The recent parliamentary announcement by Home Secretary Shabana Mahmood, detailing plans to amend the 1971 Immigration Act to facilitate the deportation of Shabir Ahmed—the ringleader of the notorious Rochdale grooming gang—has sparked intense debate. Ahmed, who was convicted in 2012 for the systematic abuse and trafficking of over 50 girls, has recently been released on license after serving roughly half of his 22-year sentence. While his release has understandably ignited public outrage, the government’s reaction to amend immigration law feels like a performative pivot rather than a substantive pursuit of justice. By targeting legislation that previously protected Commonwealth citizens who arrived before 1973, the government is attempting to simplify a complex issue, but in doing so, they are ignoring the core failure: that this man was released into the community at all.
Deportation, in this context, functions more as a political smokescreen than a viable solution.

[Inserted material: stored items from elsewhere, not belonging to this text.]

(** C1 (as the code has it): for a validated request that carries a
    caller key (of letters, digits, [-] and [_], with unique order
    [_id]s in the store), the clean-up of pending gateway orders under
    that key runs first; if the composite key then matches a persisted order,
    the handler answers 409 with that order's [orderId] and the
    [orderStatus] the clean-up left it with, logs the attempt, and
    does nothing else: the stored orders are those of the clean-up
    (none added), and the only events are the product saves and the
    status updates of the clean-up -- no gateway call, no insert. *)
Theorem C1_duplicate_key (env : Env) (req : CreateOrderRequest) (base : string)
        (w : World) (existing : Order) :
  validateOrderCreation req = true ->
  x_idempotency_key req = Some base -> base <> "" ->
  literalKey base = true ->
  NoDup (map _id (orders w)) ->
  keyed (req_paymentMethod req +:+ "_" +:+ base) w = Some existing ->
  let status :=
    OrderStatus_to_string
      (if isPendingFor base existing then OS_Canceled else orderStatus existing) in
  create_order env req w
  = (Ok (Json 409
           [("message", VStr "Order already exists with this idempotency key.");
            ("orderId", VStr (orderId existing));
            ("status", VStr status)]),
     log [EAudit "warn" "DUPLICATE_ORDER_ATTEMPT"
                 [("orderId", VStr (orderId existing));
                  ("idempotencyKey", VStr (req_paymentMethod req +:+ "_" +:+ base));
                  ("existingStatus", VStr status)]]
         (cleaned base w))
  /\ map orderId (orders (cleaned base w)) = map orderId (orders w)
  /\ exists evs, trace (cleaned base w) = trace w ++ evs
                 /\ forallb isCleanupEvent evs = true.
Proof.
  intros Hv Hk Hb _ Hnd Hkey status.
  split; [|split; [apply cleaned_keys | apply cleaned_trace]].
  rewrite (create_order_cleaned env req base w Hv Hk Hb).
  rewrite (afterCleanup_duplicate env req _ _ (cleanedOrder base w existing))
    by (by rewrite keyed_cleaned, Hkey).
  rewrite (cleanedOrder_selected base w existing Hnd (keyed_elem _ _ _ Hkey)).
  subst status. by destruct (isPendingFor base existing).
Qed.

Even if the law is successfully amended, international hurdles—specifically Pakistan’s refusal to accept him—render this a diplomatic red herring. By focusing on deporting a foreign-born criminal, the state inadvertently frames the sexual exploitation of British children as an “external” or “imported” problem, rather than a domestic failure. Ahmed is a British-educated, British-resident criminal; his horrific actions occurred on British soil, facilitated by the blind spots and institutional failings of our own systems. Shrinking away from these responsibilities by viewing him through an immigration lens allows the government to distance itself from its duty to handle, reform, or permanently incarcerate its own internal threats.
We must move beyond the narrow focus on one man and confront the systemic rot that allowed the Rochdale grooming networks to flourish. When we consider that 61 men were eventually convicted in the Rochdale case alone, it becomes clear that we are dealing with a toxic, homegrown environment of exploitation rather than an isolated anomaly. Stripping citizenship or attempting to outsource the punishment to another nation does not erase the trauma of the victims or address the environment that allowed these crimes to thrive for so long. The tragedy is that these men were integrated into our communities, and their crimes were carried out under the nose of British institutions that failed to protect the most vulnerable.
The public outcry—echoed by the families of the victims—highlights a critical flaw in our judicial approach: the practice of early release for violent sexual offenders. Mothers of victims have expressed justified terror that those who shattered their children’s lives are now walking free, potentially back in their communities. If our prison sentences are so lenient that they do not reflect the severity of the harm caused, the issue does not lie in our immigration policy, but in our sentencing guidelines. True justice for these survivors would be the absolute certainty that these perpetrators are permanently removed from society, not because they are deported, but because they are deemed too dangerous to ever roam free again.
Instead of fighting losing battles to change immigration laws, Westminster should be focusing on a comprehensive overhaul of our criminal justice system. Sexual violence against children must be treated with the life-long severity it warrants, ensuring that perpetrators never earn the privilege of early release. If these crimes are truly considered, as the government claims, one of the darkest chapters in our history, then the solution must be to ensure that these individuals remain behind bars for the duration of their natural lives. We cannot outsource our moral failings to other nations; we have to fix our own courts, tighten our sentencing, and accept that some offenders are beyond redemption and must be held accountable within the borders where their crimes were committed.
Ultimately, this sudden immigration law maneuver feels like a political stunt designed to redirect public anger toward deportation rhetoric. It is an easier conversation to have than one about why our courts allowed these men to receive sentences that permitted early release, or why our institutions failed the victims for so long. We need tangible, long-term policy changes that prioritize victims over bureaucratic procedure. Until the government stops treating life-altering violent crime as a matter of immigration status and begins treating it as a failure of our own protection mechanisms, the victims will remain underserved, and the public will remain rightfully skeptical of the justice being delivered.